Todavia, ao castrense estadual caetés, somente depois de condenado por sentença judicial restritiva de liberdade superior a dois anos transitada em julgado é que deverá ser submetido ao Processo Administrativo7 de natureza Disciplinar ou Justificação, sendo praça ou oficial, respectivamente, para perder ou quebrar sua estabilidade ou vínculo jurídico, cf Art. 125, §4º “Compete à Justiça Militar estadual processar e julgar os militares dos Estados, nos crimes militares definidos em lei e as ações judiciais contra atos disciplinares militares, ressalvada a competência do júri quando a vítima for civil, cabendo ao tribunal competente decidir sobre a perda do posto e da patente dos oficiais e da graduação das praças”. c/c Art. 142, §3º, VI e VII, da CF/88 – vide nosso ensaio sobre tema (Sanção administrativa desmotivada é arbítrio)
Mas a CF/88 silencia, omite e nada fala sobre o servidor diligente, dedicado, disciplinado e cumpridor de seus deveres que completa, cumpre e exaure seu tempo mínimo ou máximo compulsório de aposentadoria, que, dessarte, consegue, conquista, adquire e faz jus ao direito-garantia de desobrigar-se, desligar-se e desvincular-se jurídica, funcional e administrativamente das atribuições do cargo que até então exercia na da Administração Pública, ao ter e ver editado Ato Administrativo do Direito-Garantia – Ato de Aposentadoria - no Diário Oficial do Estado aposentando-o ou transferindo-o à Reserva Remunerada.
1 Gasparini, Diógenes.

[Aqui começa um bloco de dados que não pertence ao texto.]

(* ===== verification/Checks.v ===== *)
(** * The sentinel's rules (src/valops/sentinel/checks.py)

    Functions of samples and thresholds; the only state is a counter of consecutive
    breaches. [th] and [dep] are [bundle.thresholds] and [bundle.deployment], whose reading
    may raise. *)
From S2P Require Import Prelude PyVal Schema Canonical Json PyConv Bundle Consensus.
From Stdlib Require Import Ascii.

(** src/valops/sentinel/checks.py:9-15 Finding *)
Record Finding : Type := mkFinding {
  fd_cls : string; fd_check : string; fd_severity : string; fd_detail : string; fd_command_ids : list string }.

(** src/valops/sentinel/checks.py:18-23 _ok *)
Definition ok_sample (s : val) : result exn (option dict) :=
  if negb (truthy s) then Ok None
  else
    status ← vget s "status";
    if negb (py_eq status (VStr "ok")) then Ok None
    else
      st ← vget s "structured";
      st ← as_mapping st;
      Ok (if truthy (dget_none st "parsed") then Some st else None).

(** src/valops/sentinel/checks.py:26-32 ConsecutiveCounter.update *)
Abbreviation counter := (list (string * Z)).
Definition update (key : string) (breached : bool) : M counter exn Z :=
  n ← get_state;
  let k := if breached then (default 0 (dget n key) + 1)%Z else 0%Z in
  _ ← put_state (dset n key k);
  mret k.

(** [a < b] and [a > b] on values. *)
Definition lt_ (a b : val) : result exn bool := of_opt (py_lt a b) (PyExc "TypeError").
Definition gt_ (a b : val) : result exn bool := lt_ b a.
Definition half (v : val) : result exn val := q ← of_opt (num_of v) (PyExc "TypeError"); Ok (VFloat (q / 2)%Q).
Definition vh_finding (check severity detail : string) (cids : list string) : Finding := mkFinding "validator_health" check severity detail cids.
Definition th_finding (check severity detail : string) : Finding := mkFinding "telemetry_health" check severity detail [].

Definition host_findings (p : val) (hm : dict) : result exn (list Finding) :=
  let unit := match dget_none hm "unit_active" with
              | VBool false => [vh_finding "unit_state" "high" ("unit state " +:+ py_str (dget_none hm "unit_state")) ["host_metrics"]]
              | _ => []
              end in
  let mf := dget_none hm "min_free_pct" in
  disk ← (if is_num mf then
            floor ← vindex p "P-04";
            b ← lt_ mf floor;
            Ok (if b : bool then [vh_finding "disk_headroom" "high" ("min free " +:+ py_str mf +:+ "% < " +:+ py_str floor +:+ "%") ["host_metrics"]] else [])
          else Ok []);
  Ok (unit ++ disk).
Definition balance_findings (p : val) (bal : dict) : result exn (list Finding) :=
  sol ← vindex (VDict bal) "balance_sol"; floor ← vindex p "P-02";
  b ← lt_ sol floor;
  if b : bool then
    h ← half floor; low ← lt_ sol h;
    Ok [vh_finding "balance" (if low : bool then "high" else "warning") (py_str sol +:+ " SOL < floor " +:+ py_str floor) ["identity_balance"]]
  else Ok [].
Definition version_findings (exp : val) (rv : option dict) : list Finding :=
  match rv with
  | Some rv =>
      let v := dget_none rv "version" in
      if truthy v && negb (py_eq v exp)
      then [vh_finding "version_drift" "warning" ("running " +:+ py_str v +:+ " != expected " +:+ py_str exp) ["running_version"]] else []
  | None => []
  end.
Definition delinquency_findings (p : val) (cu : dict) : M counter exn (list Finding) :=
  behind ← lift (vindex (VDict cu) "slots_behind");
  p03 ← lift (vindex p "P-03");
  threshold ← lift (vindex p03 "threshold");
  breached ← lift (gt_ behind threshold);
  n ← update "delinquency" breached;
  samples ← lift (vindex p03 "samples");
  few ← lift (lt_ (VInt n) samples);
  mret (if few : bool then []
        else [vh_finding "delinquency" "high" (py_str behind +:+ " slots behind for " +:+ py_str (VInt n) +:+ " samples")
                ["catchup"; "validator_monitor"; "host_metrics"]]).

(** src/valops/sentinel/checks.py:35-62 validator_findings *)
Definition validator_findings (samples : dict) (th dep : result exn val) : M counter exn (list Finding) :=
  p ← lift th;
  hm ← lift (ok_sample (dget_none samples "host_metrics"));
  f1 ← lift (match hm with Some hm => host_findings p hm | None => Ok [] end);
  cu ← lift (ok_sample (dget_none samples "catchup"));
  f2 ← (match cu with Some cu => delinquency_findings p cu | None => mret [] end);
  bal ← lift (ok_sample (dget_none samples "identity_balance"));
  f3 ← lift (match bal with Some bal => balance_findings p bal | None => Ok [] end);
  rv ← lift (ok_sample (dget_none samples "running_version"));
  exp ← lift (d ← dep; vindex d "expected_version");
  mret (f1 ++ f2 ++ f3 ++ version_findings exp rv).

(** ** Telemetry *)
(** The age of a file: it may be missing, which is an infinite age. *)
Inductive age : Type := Age (q : Q) | Infinite.
Definition age_str (a : age) : result exn string :=
  match a with Age q => Ok (py_str (VInt (Qtrunc q))) | Infinite => Err (PyExc "OverflowError") end.
Definition older (a : age) (limit : Q) : bool := match a with Age q => Qltb limit q | Infinite => true end.

(** [v.get(k, d)] *)
Definition get_or (v : val) (k : string) (d : val) : result exn val :=
  match v with VDict e => Ok (default d (dget e k)) | _ => Err (PyExc "AttributeError") end.
(** [p["P-15"] * p["P-01"]], two numbers. *)
Definition stale_after (th : result exn val) : result exn Q :=
  p ← th; p15 ← vindex p "P-15"; p01 ← vindex p "P-01";
  x ← of_opt (num_of p15) (PyExc "TypeError"); y ← of_opt (num_of p01) (PyExc "TypeError"); Ok (x * y)%Q.
(** Whether a command's newest sample is too old, and whether it is missing. *)
Definition aged (limit : Q) (s : val) : result exn (option bool) :=
  a ← vget s "age_s"; match a with VNone => Ok None | _ => b ← gt_ a (VFloat limit); Ok (Some b) end.

(** The two loops that stop at the first hit. *)
Fixpoint first_stale (limit : Q) (per : dict) : result exn (list Finding) :=
  match per with
  | [] => Ok []
  | (cid, s) :: per' =>
      if String.eqb cid "health" then first_stale limit per'
      else
        a ← aged limit s;
        match a with
        | Some true => Ok [th_finding "sample_stale" "high"
                             (cid +:+ " newest sample " +:+ py_str (match s with VDict d => dget_none d "age_s" | _ => VNone end) +:+ "s old")]
        | _ => first_stale limit per'
        end
  end.
Fixpoint first_erring (tcfg : val) (per : dict) : result exn (list Finding) :=
  match per with
  | [] => Ok []
  | (cid, s) :: per' =>
      rate ← vget s "error_rate";
      limit ← get_or tcfg "error_rate_max" (VFloat (1 # 2)); limit ← py_float limit;
      b ← gt_ (py_or rate (VInt 0)) (VFloat limit);
      if b : bool then Ok [th_finding "command_errors" "warning" (cid +:+ " error rate " +:+ py_str rate)] else first_erring tcfg per'
  end.

(** src/valops/sentinel/checks.py:65-94 telemetry_findings *)
Definition telemetry_findings (telemetry probe : val) (th dep : result exn val) (watchtower : option age) : result exn (list Finding) :=
  limit ← stale_after th;
  dep ← dep;
  tcfg ← vget dep "telemetry";
  let tcfg := py_or tcfg (VDict []) in
  reachable ← vget probe "reachable";
  down ← (if negb (truthy reachable) then Ok true
          else n ← get_or telemetry "consecutive_unreachable" (VInt 0); few ← lt_ n (VInt 2); Ok (negb few));
  if down : bool then
    e ← vget probe "error"; last ← (if truthy e then Ok VNone else vget telemetry "last_unreachable_error");
    Ok [th_finding "observer_unreachable" "high" (stake 200 (py_str (py_or e last)))]
  else
    lat ← vget probe "latency_ms";
    slow ← (if is_num lat then limit ← get_or tcfg "observer_latency_ms_max" (VInt 5000); limit ← py_float limit; gt_ lat (VFloat limit) else Ok false);
    per ← vget telemetry "per_command"; per ← as_mapping per;
    f2 ← first_stale limit per;
    f3 ← first_erring tcfg per;
    b1 ← vget telemetry "breaker"; b2 ← vget probe "breaker"; br ← as_mapping (py_or b1 b2);
    f5 ← (match watchtower with
          | Some a => if older a limit then s ← age_str a; Ok [th_finding "watchtower_silent" "warning" ("no watchtower heartbeat for " +:+ s +:+ "s")] else Ok []
          | None => Ok []
          end);
    Ok ((if slow : bool then [th_finding "observer_slow" "warning" ("probe latency " +:+ py_str lat +:+ " ms")] else []) ++ f2 ++ f3 ++
        (if truthy (dget_none br "open")
         then [th_finding "rpc_breaker_open" "warning" ("local-RPC breaker open (trips " +:+ py_str (dget_none br "trips") +:+ ")")] else []) ++ f5).

Fixpoint str_insert (x : string) (l : list string) : list string :=
  match l with [] => [x] | y :: l' => if String.ltb y x then y :: str_insert x l' else x :: l end.

(** src/valops/sentinel/checks.py:97-100 stale_checks *)
Definition stale_checks (telemetry : val) (th : result exn val) : result exn (list string) :=
  limit ← stale_after th;
  per ← vget telemetry "per_command"; per ← as_mapping per;
  l ← filterR (λ kv : string * val, if String.eqb kv.1 "health" then Ok false else a ← aged limit kv.2; Ok (default true a)) per;
  Ok (foldr str_insert [] (map fst l)).

(** src/valops/sentinel/checks.py:103-104 summarise *)
Definition summarise (sample : val) : result exn dict :=
  match sample with
  | VDict d => Ok (map (λ k, (k, dget_none d k)) ["command_id"; "status"; "structured"; "truncated"; "collected_at"; "flags"; "audit_ref"])
  | _ => Err (PyExc "AttributeError")
  end.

Direito administrativo. P. 568.
2 Franzé, Luís Henrique Barbante. Prova ilícita frente à dignidade da pessoa humana in Gramática dos direitos fundamentais. P.92/95.

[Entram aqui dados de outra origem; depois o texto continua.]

(* ===== verification/SentinelProps.v ===== *)
(** * The sentinel's guarantees

    Missing data never opens an episode; a consensus mode is never opened under without
    evidence; the sentinel moves nothing. *)
From S2P Require Import Prelude PyVal Schema Canonical Json PyConv Tools Transitions Tokens Rpc Fold Store AuditChain AuditClient Bundle Control Client Consensus Checks Sentinel.
From Stdlib Require Import Ascii.

(** ** The rules *)
(** A sample that is there, succeeded and was parsed. *)
Definition measured (samples : dict) (cid : string) (st : dict) : Prop :=
  ∃ d, dget samples cid = Some (VDict d) ∧ dget d "status" = Some (VStr "ok") ∧ dget d "structured" = Some (VDict st) ∧
    truthy (dget_none st "parsed") = true.
Lemma ok_sample_measured samples cid st : ok_sample (dget_none samples cid) = Ok (Some st) → measured samples cid st.
Proof.
  unfold ok_sample. destruct (truthy (dget_none samples cid)) eqn:Ht; [|discriminate]. cbn [negb]. intros H.
  apply rbind_Ok in H as (status & Hst & H). destruct (dget_none samples cid) as [| | | | | |d] eqn:Hd; try discriminate Hst. injection Hst as Hst.
  destruct (py_eq status _) eqn:Hok; [|discriminate H]. apply py_eq_str_r in Hok as ->. cbn [negb] in H.
  apply rbind_Ok in H as (s0 & Hs0 & H). injection Hs0 as <-. apply rbind_Ok in H as (s & Hs & H).
  destruct (truthy (dget_none s "parsed")) eqn:Hp; [|discriminate H]. injection H as ->.
  exists d. split; [by apply dget_none_some|]. split; [by apply dget_none_some|]. split; [|done].
  assert (∃ x, dget st "parsed" = Some x) as [x Hx] by (unfold dget_none in Hp; destruct (dget st "parsed"); [eauto|discriminate Hp]).
  apply (as_mapping_get _ _ _ _ Hs) in Hx. by apply dget_none_some.
Qed.

(** A finding about the validator that a measurement stands behind. *)
Definition backed (samples : dict) (f : Finding) : Prop :=
  fd_cls f = "validator_health" ∧ ∃ cid st, cid ∈ fd_command_ids f ∧ measured samples cid st.

Lemma host_backed samples p hm fs : host_findings p hm = Ok fs → measured samples "host_metrics" hm → Forall (backed samples) fs.
Proof.
  intros H Hm. unfold host_findings in H. cbv zeta in H. apply rbind_Ok in H as (disk & Hd & H). injection H as <-.
  assert (∀ check severity detail, backed samples (vh_finding check severity detail ["host_metrics"])) as Hb
    by (intros; split; [done|]; exists "host_metrics", hm; split; [left|done]).
  apply Forall_app. split.
  - destruct (dget_none hm "unit_active") as [|[|]| | | | |]; by constructor.
  - destruct (is_num _); [|by injection Hd as <-; constructor]. apply rbind_Ok in Hd as (floor & _ & Hd). apply rbind_Ok in Hd as (b & _ & Hd).
    injection Hd as <-. destruct b; [|done]. constructor; [apply Hb|done].
Qed.
Lemma balance_backed samples p bal fs : balance_findings p bal = Ok fs → measured samples "identity_balance" bal → Forall (backed samples) fs.
Proof.
  intros H Hm. unfold balance_findings in H. apply rbind_Ok in H as (sol & _ & H). apply rbind_Ok in H as (floor & _ & H).
  apply rbind_Ok in H as (b & _ & H). destruct b; [|by injection H as <-]. apply rbind_Ok in H as (h & _ & H). apply rbind_Ok in H as (low & _ & H).
  injection H as <-. constructor; [|done]. split; [done|]. exists "identity_balance", bal. split; [left|done].
Qed.
Lemma version_backed samples exp rv : (∀ d, rv = Some d → measured samples "running_version" d) → Forall (backed samples) (version_findings exp rv).
Proof.
  intros Hm. unfold version_findings. destruct rv as [d|]; [|done]. destruct (_ && _); [|done]. constructor; [|done]. split; [done|].
  exists "running_version", d. split; [left|auto].
Qed.
Lemma delinquency_run samples p cu n r n' : delinquency_findings p cu n = (r, n') → measured samples "catchup" cu →
  ∀ fs, r = Ok fs → Forall (backed samples) fs.
Proof.
  intros H Hm fs ->. unfold delinquency_findings in H. do 4 (apply bind_Ok in H as (? & ? & _ & H)).
  apply bind_Ok in H as (k & ? & _ & H). do 2 (apply bind_Ok in H as (? & ? & _ & H)). apply ret_Ok in H as [-> _].
  case_match; [done|]. constructor; [|done]. split; [done|]. exists "catchup", cu. split; [left|done].
Qed.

3 Para isso, como bem lembra José Afonso da Silva, sempre necessárias a garantia do contraditório, o pleno direito de defesa, a isonomia processual e a bilateralidade dos atos procedimentais (Curso de direito constitucional positivo, 19. Ed. São Paulo: Malheiros, p.565)
4 Como adverte Ada Pellegrini Grinover: vãs seriam as liberdades do indivíduo, se não pudessem ser reivindicadas, e defendidas em juízo. (Garantia constitucional do direito de ação, São Paulo: Revista dos Tribunais, 1973, p.17)

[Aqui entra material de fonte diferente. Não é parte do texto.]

(* ===== verification/EpisodeBrokerProps.v ===== *)
(** * The episode broker's guarantees

    Every write that reaches the store through it was admitted: token, role, schema, quota;
    a session never gets more writes through than its quota. *)
From S2P Require Import Prelude PyVal Schema Canonical Json PyConv Keyed Tools Transitions Tokens Rpc Fold Store AuditChain AuditClient Bundle Control Client Broker EpisodeBroker.
From Stdlib Require Import Ascii.

(** ** Tokens and quotas *)
(** The capability a token carries, signed or not. *)
Definition token_cap (token : val) : option Capability :=
  '(body_s, _) ← (s ← as_str token; split_dot s); body ← b64u_dec body_s; v ← json_loads body; cap_of_body v.
Lemma check_token_cap g t token eid role cap : check_token g t token eid role = Ok cap →
  token_cap token = Some cap ∧ hashable (c_session_id cap) = true.
Proof.
  unfold check_token, token_cap. intros H. apply rbind_Ok in H as ([body_s sig_s] & H1%of_opt_Ok & H). apply rbind_Ok in H as (body & H2%of_opt_Ok & H).
  apply rbind_Ok in H as (sig & _ & H). apply rbind_Ok in H as (? & _ & H). apply rbind_Ok in H as (cap' & H3%of_opt_Ok & H).
  apply rbind_Ok in H as (? & _ & H). apply rbind_Ok in H as (? & _ & H). apply rbind_Ok in H as (revoked & H4 & H).
  apply rbind_Ok in H as (? & _ & H). apply rbind_Ok in H as (? & _ & H). apply rbind_Ok in H as (? & _ & H). apply rbind_Ok in H as (? & _ & H).
  injection H as ->. rewrite H1. cbn. rewrite H2. cbn. split; [done|]. destruct (c_session_id cap); done.
Qed.

Definition quota_of (w : broker) (s : val) : Z := default 0%Z (sget (br_quota w) ("writes", s)).
Definition quota_keys (w : broker) : Prop := Forall (λ x, key_ok x.1) (br_quota w).
(** A request to the store that may write. *)
Definition is_write (e : event) : bool := match e with EvStore m _ => negb (String.eqb m "read_episode") | _ => false end.
Definition no_write (e : event) : Prop := is_write e = false.

(** No write, and no change to the writes' quotas. *)
Definition neutral (w w' : broker) : Prop :=
  quota_keys w → quota_keys w' ∧ (∀ s, hashable s = true → quota_of w' s = quota_of w s) ∧
  ∃ l, br_trace w' = br_trace w ++ l ∧ Forall no_write l.
#[export] Instance neutral_preorder : PreOrder neutral.
Proof.
  split; [intros w Hk; split_and!; [done|done|]; exists []; by rewrite app_nil_r|].
  intros w1 w2 w3 H12 H23 Hk. destruct (H12 Hk) as (Hk2 & Hq & l & Hl & Hw), (H23 Hk2) as (Hk3 & Hq' & l' & Hl' & Hw').
  split_and!; [done|intros s Hs; by rewrite Hq', Hq|]. exists (l ++ l'). split; [by rewrite Hl', Hl, (assoc_L app)|by apply Forall_app].
Qed.
#[export] Instance neutral_follows : Follows no_write neutral.
Proof.
  split; [apply neutral_preorder|intros e w He Hk; split_and!; [done|done|]; exists [e]; split; [done|by constructor]|].
  intros st w Hk. split_and!; [done|done|]. exists []. by rewrite app_nil_r.
Qed.

Section broker.
Context `{HASH : Hash} (N : surroundings).
Ltac side := done.

Lemma check_neutral p : respects neutral (br_check N p).
Proof. unfold br_check. client_steps side. Qed.
Lemma check_capability p w cap w' : br_check N p w = (Ok cap, w') →
  w' = w ∧ check_token (br_gate w) (n_now N (br_trace w)) (dget_none p "token") (dget_none p "episode_id") VNone = Ok cap.
Proof. unfold br_check. intros H. apply bind_Ok in H as (w0 & w1 & [= <- <-] & H). apply bind_Ok in H as (t & w2 & [= <- <-] & H). by apply lift_Ok in H as [H ->]. Qed.
Lemma audit_neutral event cap data p : respects neutral (br_audit N event cap data p).
Proof. unfold br_audit. client_steps side. Qed.
Lemma bundle_neutral id : respects neutral (br_bundle N id).
Proof. unfold br_bundle. client_steps side. Qed.
Lemma limit_neutral id pid key : respects neutral (br_limit N id pid key).
Proof. unfold br_limit. client_steps side. apply bundle_neutral. Qed.
Lemma authorize_neutral p tool : respects neutral (authorize N p tool).
Proof. unfold authorize. client_steps side; first [apply check_neutral|apply audit_neutral]. Qed.
Lemma authorize_admits p tool w cap args w' : authorize N p tool w = (Ok (cap, args), w') →
  check_token (br_gate w) (n_now N (br_trace w)) (dget_none p "token") (dget_none p "episode_id") VNone = Ok cap ∧
  tool_allowed (c_role cap) tool = Ok true ∧ args = py_or (dget_none p "args") (VDict []) ∧
  ∃ spec, TOOLS_BY_NAME tool = Some spec ∧ validate (t_input_schema spec) args = true.
Proof.
  unfold authorize. intros H. apply bind_Ok in H as (cap' & w1 & [-> Hc]%check_capability & H).
  apply bind_Ok in H as (allowed & w2 & [Ha ->]%lift_Ok & H). destruct allowed; cbn [negb] in H.
  2: { apply bind_Ok in H as (? & ? & _ & H). discriminate H. }
  apply bind_Ok in H as (spec & w3 & [Hs%of_opt_Ok ->]%lift_Ok & H). destruct (validate _ _) eqn:Hv; cbn [negb] in H.
  2: { apply bind_Ok in H as (? & ? & _ & H). discriminate H. }
  apply ret_Ok in H as [[= -> ->] ->]. split_and!; try done. by exists spec.
Qed.

Lemma authorize_same p tool w cap args w' : authorize N p tool w = (Ok (cap, args), w') → w' = w.
Proof.
  unfold authorize. intros H. apply bind_Ok in H as (cap' & w1 & [-> _]%check_capability & H).
  apply bind_Ok in H as (allowed & w2 & [_ ->]%lift_Ok & H). destruct allowed; cbn [negb] in H; [|minv H; discriminate].
  apply bind_Ok in H as (spec & w3 & [_ ->]%lift_Ok & H). destruct (validate _ _); cbn [negb] in H; [|minv H; discriminate].
  by apply ret_Ok in H as [_ ->].
Qed.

5 Vide URLs http://djuris.br.tripod.com/ e http://jus.uol.com.br/revista/autor/joilson-fernandes-de-gouveia.
6 Segundo Bruno, Reinaldo Moreira. Op. Cit. P 317. “Portanto, para que essa apuração seja realizada em conformidade com o ordenamento, principalmente o disposto no Art. 5º, LIV, é necessário que se dê em processo administrativo, no qual sejam observados os princípios fundamentais e assecuratórios da legalidade e legitimidade das ações administrativas.”
7 Estes sucedem aquele, são sucedâneos ao anterior e preexistente Judicial. Ou seja, urge que haja um primitivo, primeiro, anterior, precedente processo judicial condenatório restritivo de liberdade superior a dois anos e transitada em julgado, para o posterior processo administrativo de natureza disciplinar sobre a estabilidade ou não e desvinculo funcional jurídico ou não do castrense estadual caetés condenado, é a ilação a que se chega dos preceitos fundamentais da CF/88. Porém, a prática tem sido outra.